Atisbó por entre los plumeros de los papiros que se agitaban como gigantescos abanicos, y al poco descubrió cómo una larga piragua tripulada por seis hombres que bogaban rítmicamente avanzaba por el centro de la laguna.
Uno de ellos cantaba.
¡Bendito sea Dios!
¡Cantaba!
¿Realmente podían quedar en este mundo seres humanos que cantaran?
Allí había uno; un negro fuerte y sudoroso de blanquísimos dientes, que sentado a la popa de la esterilizada embarcación, entonaba una monótona tonadilla que más bien parecía destinada a marcar el ritmo de las paladas de los remeros que a alegrarles la vida.
Pronto León Bocanegra llegó a la conclusión de que aquella larga piragua nada tenía que ver con las balsas de juncos, ni aquellos indígenas con los pobladores del interior del lago.
Éstos eran kokotos de tierra firme, más fuertes, menos esbeltos y de un negro casi ceniciento que contrastaba con el lustroso brillo de la piel de los budúma , y pese a que se limitaran a bogar al ritmo que marcaba el «cantante», se percibía en ellos una especie de crispada agresividad muy alejada de la pacífica actitud que emanaba de cada gesto de la familia de nativos que había estado espiando en el norte del lago.
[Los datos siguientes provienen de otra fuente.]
(* ===== verification/Prelude.v ===== *)
(** * A verification development of MOBAN

    MOBAN is a C++ code base of three layers: [src/deps/common] (time, strings, configuration, files, logging,
    queues and thread pools), [src/plugins/Muduo] (a reactor network library) and two FTP examples built on them,
    [src/example/miniftpd] and the blocking helpers of [src/example/miniftpd_c]. This library models the layers as
    executable functions and step relations and proves what each part promises to the next.

    ** How code becomes definitions

    A function that can stop the program returns an [outcome]: a value or the [fault] that ends it (failed
    [assert], undefined behaviour, [exit(EXIT_FAILURE)], [std::terminate], an exception). Objects are records, passed and returned.
    Machine integers are [Z] with their wrap-around written out ([u16] ... [i64]); the bytes of strings and
    buffers are [list ascii]; [double] is binary64 of the Standard Library's [SpecFloat]. Critical sections are
    atomic functions and threads are step relations that interleave them. System calls, the clock, third-party
    parsers and user callbacks are arguments or classes with laws ([EpollKernel], [EventfdKernel],
    [SocketKernel], [AcceptKernel], [Files]); the laws have instances, on which the witnesses run.
    A comment before a definition names the file and the first line of the code it translates.

    ** The files

    - [Prelude]: outcomes, characters, printing of numbers, integer widths, the shared automation.
    - [Buffer] (buffer.h, buffer.cpp): the byte buffer over its vector. It refines a queue of bytes; the integer
      codec round-trips; consuming too much fails an assertion.
    - [Channel] and [Poller] (Channel, EPollPoller): interest masks and dispatch; map, indices and kernel agree
      through every sequence of updates.
    - [EventLoop] and [LoopThreads] (EventLoop): the loop's operations, and their interleaving with other
      threads: functors run once and in order and no wakeup is lost.
    - [Timestamp], [Timers] (timestamp, Timer, TimerId, TimerQueue): printing and calendar; the timer queue with
      its heap of timers, adding, cancelling, expiring and restarting.
    - [TcpConnection]: the state machine of a connection over a socket with partial reads and writes; every run
      keeps its invariant and the stream carries the accepted messages whole and in order.
    - [Reactor] (the callbacks and functors bound in TcpConnection, TcpServer, Acceptor): one loop with its server
      and all their connections. [ConnFrame] says what an operation of a connection leaves alone; [ReactorSafe] has
      the invariant of the whole and the steps of its handlers, [ReactorTurn] the turn of the loop, [ReactorServer]
      every run: nothing a client or the kernel does stops the server, and table, poller and queue stay consistent.
    - [Lifetime] (TcpConnection, TcpServer): the references to a connection held by the table, by functors and by
      other threads; when functors find it alive, and the interleavings in which they do not.
    - [Sockets] (socketOps, InetAddress, socket), [TcpServer] (Acceptor, EventLoopThreadPool, TcpServer),
      [LoopThread] (EventLoopThread), [Connector] (Connector, TcpClient): addresses, accepting with a spare
      descriptor, the table of connections, the life of a loop thread, connecting with back-off.
    - [Strings] (string_utils), [Config] (config, config_value, config_json, config_parser): splitting, trimming
      and number literals; loading a document, paths and typed access. [ConfigTypes]: loaded trees are well-typed
      and each instance of [get] is a typed partial function on them.
    - [Queues], [Pools] (count_down_latch, blocking_queue, bounded_blocking_queue, both thread pools): refinement
      of a list, drainage of the pool, the limit of the backlog.
    - [Ftp], [FtpTransfer] (ftp_session): the commands of a session, then its transfers with their disk tasks,
      functors and data connection. Sessions are confined to their directory; RETR delivers exactly the file and
      LIST every entry, in a bounded number of rounds, however the kernel takes the writes. [FtpConn]: the
      connections of [Ftp] are those of [TcpConnection], by refinement.
    - [Miniftpd] (main.cpp of miniftpd): a session per control connection, and what keeps it alive. [FtpCtrl]: main,
      session and control connection composed over any loop and socket; the replies reach the client in order.
    - [FileUtils] (file_utils): reading, writing, and atomic replacement, over every failure of a system call.
    - [SysUtils], [CStr] (sysutils.cpp, str.cpp of miniftpd_c): whole transfers, lines, waits with a limit; the
      string helpers of the command reader.
    - [Threads], [Logging] (current_thread, thread, demangle, short_file; logging): thread names and the thread object; the
      registry of loggers and the cleaning of log directories. [Idioms] (defer, singleton): scope guards, and the
      static that several threads may initialise.

    ** How the parts interact

    [Channel] calls its loop through the class [LoopServices]; [EventLoop] implements it over [Poller], and
    [TcpConnection], [TcpServer] and [Connector] are clients proved against it; the connections that server and client
    make are [TcpConnection]s with their callbacks ([accepted_connection], [client_connects]). [Pools] is about
    the class [Monitor], which the thread pool's own queue and the [BlockingQueue] of [Queues] implement. [TcpConnection] uses [Buffer]
    through its refinement lemmas. [Ftp] runs on connections reduced to what the session sees of them (state, callback
    set, output waiting); [FtpConn] proves that every run of the calls a session makes on a [TcpConnection] is a run
    of the reduced one, with the same functors posted and the same bytes accepted. [Miniftpd] runs a session from
    the events of its control connection and follows the references to it. In [FtpCtrl] the session is the user of a
    [TcpConnection]: the loop has the session's world beside it, and what the session says is sent on the connection.
    [Reactor] is the other way to compose: [EventLoop], [EPollPoller], [Channel], [Acceptor], [TcpServer] and every
    [TcpConnection] in one world with one heap of channels, run by [EventLoop.loop_turn] itself. It has the server without a
    thread pool, whose connections live in the base loop. Other threads come in through [send], [shutdown] and [forceClose],
    each as one step between two turns, by a thread that holds a reference; [Lifetime] shows the interleavings that go
    wrong when such a call is cut in two by a close.

    ** Bounds and fuel

    Loops of the code are structural recursion where the data shrinks. The others carry fuel: the length of the
    input for the scanning loops of [Strings], [Config] and [Ftp]; for [FileUtils] and [SysUtils] the bytes to
    transfer plus the interruptions still to come, since each turn uses one of either; the buffer size for
    [readline]. The theorems give the result for that fuel, so it is enough and the loops end; in [FileUtils] and
    [SysUtils] running out would be the fault [Undefined], which the theorems exclude.
    The runs of [Reactor] need no fuel: each step is one turn, with the list of reports that [epoll_wait] gives. A turn is
    considered below 10^9 connections made, so that their names fit the code's 31 characters and differ, and while the
    eventfd's counter has room for the turn's wakeups below 2^64 - 2, so that no write to it would block. Of [epoll_wait] the
    model asks that it reports each registered descriptor at most once, with the pointer it was registered with, and a hang-up
    without input only without urgent input, as TCP sockets of Linux do ([ready_ok], [coherent]).

    ** Not modelled

    The CUDA, HIP and host shims of [deps/common/di] (renames of vendor calls),
    [noncopyable] and [callbacks.h] (deleted operations and type aliases), the sinks and patterns of
    spdlog, tests, build scripts and third-party code. Log lines are left out everywhere. *)

From Stdlib Require Export ZArith Ascii String Lia.
From stdpp Require Export base tactics numbers list strings gmap fin_maps relations.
Se perdieron de vista entre dos luces, y en cuanto cerró la noche se encaminó a la orilla.
Le sorprendió, no obstante, descubrir que le resultaba imposible aproximarse a ella, puesto que a casi media milla de distancia la capa de agua aparecía tan delgada que incluso la kadeya embarrancaba, y bajo una fina película de agua lo único que se abría era una masa de fango y detritus en la que se hundió hasta el pecho.
¡El Chad!
Inmenso charco que jamás dejaría de asombrarle.
Allí muy cerca, gritaban los monos, chillaban las aves y rugían las fieras, pero un muro de lodo putrefacto que se transformaba en una trampa mortal le impedía llegar hasta ellos.
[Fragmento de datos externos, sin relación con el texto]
(** Assignments to the members. *)
Definition set_flags (looping quit started handling calling : bool) l : EventLoop T K E :=
  mkLoop (self_ l) looping quit started handling calling (threadId_ l) (pollReturnTime_ l) (poller_ l)
    (wakeupFd_ l) (activeChannels_ l) (currentActiveChannel_ l) (pendingFunctors_ l) (runner_ l).
Definition set_looping b l := set_flags b (quit_ l) (started_ l) (lp_eventHandling_ l) (callingPendingFunctors_ l) l.
Definition set_quit b l := set_flags (looping_ l) b (started_ l) (lp_eventHandling_ l) (callingPendingFunctors_ l) l.
Definition set_started b l := set_flags (looping_ l) (quit_ l) b (lp_eventHandling_ l) (callingPendingFunctors_ l) l.
Definition set_handling b l := set_flags (looping_ l) (quit_ l) (started_ l) b (callingPendingFunctors_ l) l.
Definition set_calling b l := set_flags (looping_ l) (quit_ l) (started_ l) (lp_eventHandling_ l) b l.
Definition set_poller p l : EventLoop T K E :=
  mkLoop (self_ l) (looping_ l) (quit_ l) (started_ l) (lp_eventHandling_ l) (callingPendingFunctors_ l) (threadId_ l)
    (pollReturnTime_ l) p (wakeupFd_ l) (activeChannels_ l) (currentActiveChannel_ l) (pendingFunctors_ l) (runner_ l).
Definition set_wakeupFd e l : EventLoop T K E :=
  mkLoop (self_ l) (looping_ l) (quit_ l) (started_ l) (lp_eventHandling_ l) (callingPendingFunctors_ l) (threadId_ l)
    (pollReturnTime_ l) (poller_ l) e (activeChannels_ l) (currentActiveChannel_ l) (pendingFunctors_ l) (runner_ l).
Definition set_active t a cur l : EventLoop T K E :=
  mkLoop (self_ l) (looping_ l) (quit_ l) (started_ l) (lp_eventHandling_ l) (callingPendingFunctors_ l) (threadId_ l)
    t (poller_ l) (wakeupFd_ l) a cur (pendingFunctors_ l) (runner_ l).
Definition set_pending q l : EventLoop T K E :=
  mkLoop (self_ l) (looping_ l) (quit_ l) (started_ l) (lp_eventHandling_ l) (callingPendingFunctors_ l) (threadId_ l)
    (pollReturnTime_ l) (poller_ l) (wakeupFd_ l) (activeChannels_ l) (currentActiveChannel_ l) q (runner_ l).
Sudó, resbalando y cayendo una y otra vez antes de conseguir librarse del fango para trepar de nuevo a la balsa, y volvió a sudar a la hora de devolverla a aguas profundas a base de empujar con una larga pértiga.
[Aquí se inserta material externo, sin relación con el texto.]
(** After the loop of [reset] every due timer is either waiting again or freed, and nothing else changed. *)
Lemma reset_loop now X H q :
  clock_ok now → tq_inv q (X.*2 ++ H) →
  ∃ l a h, let q' := set_timers l a h q in
    foldM (reset_one now) X q = Ok q' ∧ tq_inv q' H ∧
    (∀ p, p ∉ X.*2 → h !! p = tq_heap q !! p) ∧
    (∀ e, e ∈ timers_ q → e ∈ l) ∧ (∀ e, e ∈ l → e ∈ timers_ q ∨ now <= e.1) ∧
    (∀ e t, e ∈ X → tq_heap q !! e.2 = Some t →
       if restarts q e.2 t then h !! e.2 = Some (restarted now t) ∧ (now + delay t, e.2) ∈ l else h !! e.2 = None).
Proof.
  intros Hn. revert q; induction X as [|x X IH]; intros q I.
  { exists (timers_ q), (activeTimers_ q), (tq_heap q). cbn in I. split_and!; try set_solver; by destruct q. }
  cbn [fmap list_fmap app] in I. destruct (inv_live q _ x.2 I) as (t & Ht); [set_solver|].
  pose proof (inv_nodup _ _ I) as Nd. rewrite <-Permutation_middle in Nd. apply NoDup_cons in Nd as [Nd _].
  assert (Nx : x.2 ∉ X.*2) by set_solver.
  destruct (reset_one_ok q (X.*2 ++ H) x t now I Ht Hn) as (l1 & a1 & h1 & E1 & I1 & R1).
  destruct (IH _ I1) as (l & a & h & E2 & I2 & Hh & Hl & Hl' & HX). exists l, a, h. cbn zeta in *.
  split; [cbn [foldM]; rewrite E1; exact E2|]. split; [exact I2|]. cbn in Hh, Hl, Hl', HX.
  assert (Hh1 : ∀ p, p ≠ x.2 → h1 !! p = tq_heap q !! p).
  { intros p Hp. destruct (restarts q x.2 t), R1 as [-> _]; by rewrite ?lookup_insert_ne, ?lookup_delete_ne by done. }
  split_and!.
  - intros p Hp. rewrite Hh by set_solver. apply Hh1. set_solver.
  - intros e He. apply Hl. destruct (restarts q x.2 t); [destruct R1 as (_ & P & _); rewrite P; set_solver|by destruct R1 as [_ ->]].
  - intros e He. destruct (Hl' e He) as [He1|?]; [|by right]. destruct (restarts q x.2 t).
    + destruct R1 as (_ & P & ?). rewrite P, elem_of_cons in He1. destruct He1 as [->|?]; [by right|by left].
    + destruct R1 as [_ ->]. by left.
  - intros e u He Hu. apply elem_of_cons in He as [->|He].
    + rewrite Ht in Hu. injection Hu as <-. rewrite Hh by done. destruct (restarts q x.2 t).
      * destruct R1 as (-> & P & _). rewrite lookup_insert_eq. split; [done|]. apply Hl. rewrite P. set_solver.
      * destruct R1 as [-> _]. by rewrite lookup_delete_eq.
    + assert (e.2 ≠ x.2). { intros Eq. apply Nx. rewrite <-Eq. by apply list_elem_of_fmap_2. }
      apply HX; [done|]. by rewrite Hh1.
Qed.

(** C12. Timers can be added and cancelled at any moment in the loop's thread: every assertion holds and
    the invariant and the timerfd's setting are kept. A new timer gets an id whose sequence number no
    live timer has; cancelling an id frees exactly the timer it names, if that timer is waiting, and a
    stale id, even of an address that was allocated again, changes no timer. *)
Theorem add_and_cancel q clk cb when i :
  tq_inv q [] → covered q → clock_ok clk → timer_ok (newTimer cb when i 0) → numCreated_ q < INT64_MAX →
  (match addTimer alloc clk cb when i q with
   | Ok (id, fs, q') => fs = [] ∧ tq_inv q' [] ∧ covered q' ∧ (when, timer_ id) ∈ timers_ q' ∧
       tq_heap q !! timer_ id = None ∧ (∀ p t, tq_heap q !! p = Some t → sequence_ t ≠ sequenct_ id) ∧
       tq_heap q' = <[timer_ id := newTimer cb when i (numCreated_ q)]> (tq_heap q)
   | Fault f => f = Throw BadAlloc
   end) ∧
  (∀ id, ∃ q', cancel clk id q = Ok ([], q') ∧ tq_inv q' [] ∧ covered q' ∧
     ∀ p, tq_heap q' !! p =
       if decide (p = timer_ id ∧ (sequence_ <$> tq_heap q !! p) = Some (sequenct_ id)) then None else tq_heap q !! p).
Proof.
  intros I Cv Hk Ht Hn. split.
  - unfold addTimer. destruct (alloc (tq_heap q)) as [p|] eqn:Ea; [|done]. destruct (alloc_fresh _ _ Ea) as [Hp Hr].
    assert (Es : i64 (numCreated_ q + 1) = numCreated_ q + 1).
    { apply i64_small. pose proof (inv_count _ _ I). unfold INT64_MIN. lia. }
    pose proof (inv_new q [] p cb when i I Hp ltac:(lia) Hn Ht) as I'. set (q1 := mkTQ _ _ _ _ _ _ _ _) in I'.
    destruct (addTimerInLoop_ok q1 p [] (newTimer cb when i (numCreated_ q)) clk I') as (l & a & r & E & I2 & P & C2);
      [apply lookup_insert_eq|done|].
    cbn [sequence_ newTimer]. rewrite Es. fold q1. unfold tq_runInLoop. rewrite (inv_thread _ _ I'). cbn [run_functor].
    rewrite E. cbn. split_and!; [done|done|exact (fun z => C2 z (Cv z))|rewrite P; set_solver|done| |done].
    intros p' t' Ht'. apply (inv_seq _ _ I) in Ht'. lia.
  - intros id. unfold cancel, tq_runInLoop. rewrite (inv_thread _ _ I). cbn [run_functor].
    destruct (cancelInLoop_ok q [] id I) as (q' & -> & I' & E). exists q'. cbn. split; [done|]. split; [done|].
    destruct (decide (ActiveTimer id ∈ activeTimers_ q)) as [Ha|Ha].
    + destruct E as (t & l & Hl & Es & P & ->). split.
      * intros z. by eapply covered_take.
      * intros p. cbn. case_decide as D.
        -- destruct D as [-> _]. by rewrite lookup_delete_eq.
        -- rewrite lookup_delete_ne; [done|]. intros <-. apply D. split; [done|]. rewrite Hl. cbn. by f_equal.
    + assert (tq_heap q' = tq_heap q ∧ timers_ q' = timers_ q ∧ armed_ q' = armed_ q) as (Eh & Et & Ear).
      { subst q'. by destruct (callingExpiredTimers_ q). }
      split; [intros z e r; rewrite Et, Ear; apply Cv|].
      intros p. rewrite Eh. case_decide as D; [|done]. destruct D as [-> D]. exfalso. apply Ha.
      destruct (tq_heap q !! timer_ id) as [t|] eqn:Hl; [|done]. injection D as D.
      rewrite (inv_active _ _ I), elem_of_list_to_set. unfold ActiveTimer. rewrite <-D, key_in_heap by done.
      pose proof (inv_live_inv _ _ _ _ I Hl) as Lv. rewrite app_nil_r in Lv.
      apply list_elem_of_fmap in Lv as ([w p] & Ep & ?). cbn in Ep. subst p. eauto.
Qed.
(** ** A turn of the timer queue *)

(** [acts cb]: the calls the callback [cb] makes. *)
Context (acts : C → list tact).
Definition run_cb (cb : C) q : outcome (TimerQueue C) := foldM run_act (acts cb) q.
A punto estuvo de que el alba le sorprendiera atrapado como, una mosca en la miel, y tuvo que apresurarse a buscar refugio para tumbarse a dormir completamente agotado.
¡Madre de Dios, qué mundo!
A la noche siguiente reemprendió la marcha lejos de la orilla y siguiendo el rumbo de la piragua.
Horas más tarde avistó un promontorio en el que destacaban media docena de chozas de techo de palma que se alzaban sobre pilotes de madera, y a unos doscientos metros de distancia se distinguía un amplio cercado en el que dormitaban medio centenar de camellos.
Durante todo el día se dedicó a espiar las idas y venidas de los nativos, y comenzaba a hacerse a la idea de que no se trataba más que de una simple aldea de pacíficos pescadores, cuando a media tarde advirtió cómo, llegando del interior del bosque, se aproximaban dos jinetes que vestían capas blancas y empuñaban largas espingardas.